Black Keys twist hip-hop into album with help from Ludacris, Mos Def and more

January 21, 2010

Victoria Grieshammer

Let’s be honest, Akron is known for its rubber and not much else. But one rock band of true Akronites is changing all that.

The Black Keys is a blues-rock band which consists of Firestone High School alums singer and songwriter Dan Auerbach and Pat Carny, drummer and producer. The band, which was officially formed in 2001, has a discography of seven studio albums, one of which made the Rolling Stone Magazine top 100 albums of the decade and one collaboration album. It is this new collaboration album which, at first mention, may induce fear into a true Black Keys fan that is truly set to make waves.

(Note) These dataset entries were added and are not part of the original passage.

Definition live_metric (state_after : Z) (f : SlotFields) : LiveMetric :=
  let timestamp := ms_to_datetime (f_sampled_at_ms f) in
  let started_at := ms_to_datetime (f_started_at_ms f) in
  let flags := f_sample_flags f in
  {| lm_state := if state_after =? SLOT_STALE then MetricStale else MetricActive;
     lm_sandbox_id := f_sandbox_id f;
     lm_run_id := f_run_id f;
     lm_pid := f_pid f;
     lm_name := f_name f;
     lm_timestamp := timestamp;
     lm_uptime := default zero_duration (duration_since timestamp started_at);
     lm_cpu_percent := f_cpu_bits f;
     lm_vcpu_time_ns := f_vcpu_time_ns f;
     lm_memory_bytes := f_memory f;
     lm_memory_bytes_reported := flag_set flags SAMPLE_FLAG_MEMORY_USED;
     lm_memory_available_bytes := flag_value flags SAMPLE_FLAG_MEMORY_AVAILABLE (f_memory_available f);
     lm_memory_host_resident_bytes := flag_value flags SAMPLE_FLAG_MEMORY_HOST_RESIDENT (f_memory_host_resident f);
     lm_memory_limit_bytes := f_memory_limit f;
     lm_memory_limit_live := flag_set flags SAMPLE_FLAG_MEMORY_LIMIT_LIVE;
     lm_disk_read_bytes := f_disk_r f;
     lm_disk_write_bytes := f_disk_w f;
     lm_net_rx_bytes := f_net_rx f;
     lm_net_tx_bytes := f_net_tx f;
     lm_upper_used_bytes := flag_value flags SAMPLE_FLAG_UPPER_USED (f_upper_used f);
     lm_upper_free_bytes := flag_value flags SAMPLE_FLAG_UPPER_FREE (f_upper_free f);
     lm_upper_host_allocated_bytes := flag_value flags SAMPLE_FLAG_UPPER_HOST_ALLOCATED (f_upper_host_allocated f) |}.

(** One round of [read_slot]; [None] to try again. *)
Definition read_attempt (idx : Z) (include_stale : bool) : prog (option (option (LiveMetric * Z * Z))) :=
  let~ state := load (Slot idx c_state) in
  if negb (slot_visible state include_stale) then Ret (Some None)
  else
    let~ gen_before := load (Slot idx c_generation) in
    let~ s1 := load (Slot idx c_seq) in
    if Z.odd s1 then Ret None
    else
      let~ fields := read_fields idx in
      let~ s2 := load (Slot idx c_seq) in
      let~ gen_after := load (Slot idx c_generation) in
      let~ state_after := load (Slot idx c_state) in
      if negb (s1 =? s2) || Z.odd s2 || negb (gen_before =? gen_after) || negb (slot_visible state_after include_stale)
      then Ret None
      else if f_sampled_at_ms fields <=? 0 then Ret (Some None)
      else Ret (Some (Some (live_metric state_after fields, gen_after, f_started_at_ms fields))).

Definition READ_ATTEMPTS : nat := Z.to_nat 4096.

Definition read_slot (idx : Z) (include_stale : bool) : prog (option (LiveMetric * Z * Z)) :=
  let~ r := first_some (fun _ => read_attempt idx include_stale) (replicate READ_ATTEMPTS ()) in
  Ret (default None r).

Blakroc is a collaboration of Akron’s own up-and-coming Black Keys and some of hip-hop’s most established and epic names including Mos Def, Ludacris, Jim Jones, Q-Tip of A Tribe Called Quest and some members of the Wu-Tang Clan. This experimental album was released on November 27, 2009, the infamous Black Friday, and although it has not yet hit record popularity with the masses, it has caught the attention of music experts. Recorded at Studio G and co-produced by Carney and Auerbach themselves, Blakroc has hit number 21 on the U.S. Billboard Top R&B/Hip-Hop Albums, number seven on U.S. Billboard Top Rap Albums and a striking number one on U.S. Billboard Top Heatseekers. On top of all that, the album’s first single ‘Hoochie Coo (Ain’t Nothin Like You)’ was recently performed on the David Letterman Show.

The album itself proves to be unfailingly catchy, innovative and simply hypnotizing. It spans a number of genres and strangely manages to conquer each one with ease. The album refreshingly restrains from the stereotypical ‘look at me and my money’ aspect of modern day music to produce a somewhat modest, for lack of a better descriptor, prototype for the album’s lyrics. The Keys provide the instrumentals and some background singing while sticking to their blues-based rock, complete with heavy drums and an equally heavy, “big” guitar sound. The M.C.’s chose a somewhat retro-esque hip-hip and R&B approach to the album which compliments the sound of the Keys in a ground breaking way. And, thus, a love child of funk and soul was born.

A new Black Keys album should be expected in spring of 2010. Until then, Akronites should keep an eye on this rising band as it may just bring Akron back on the map.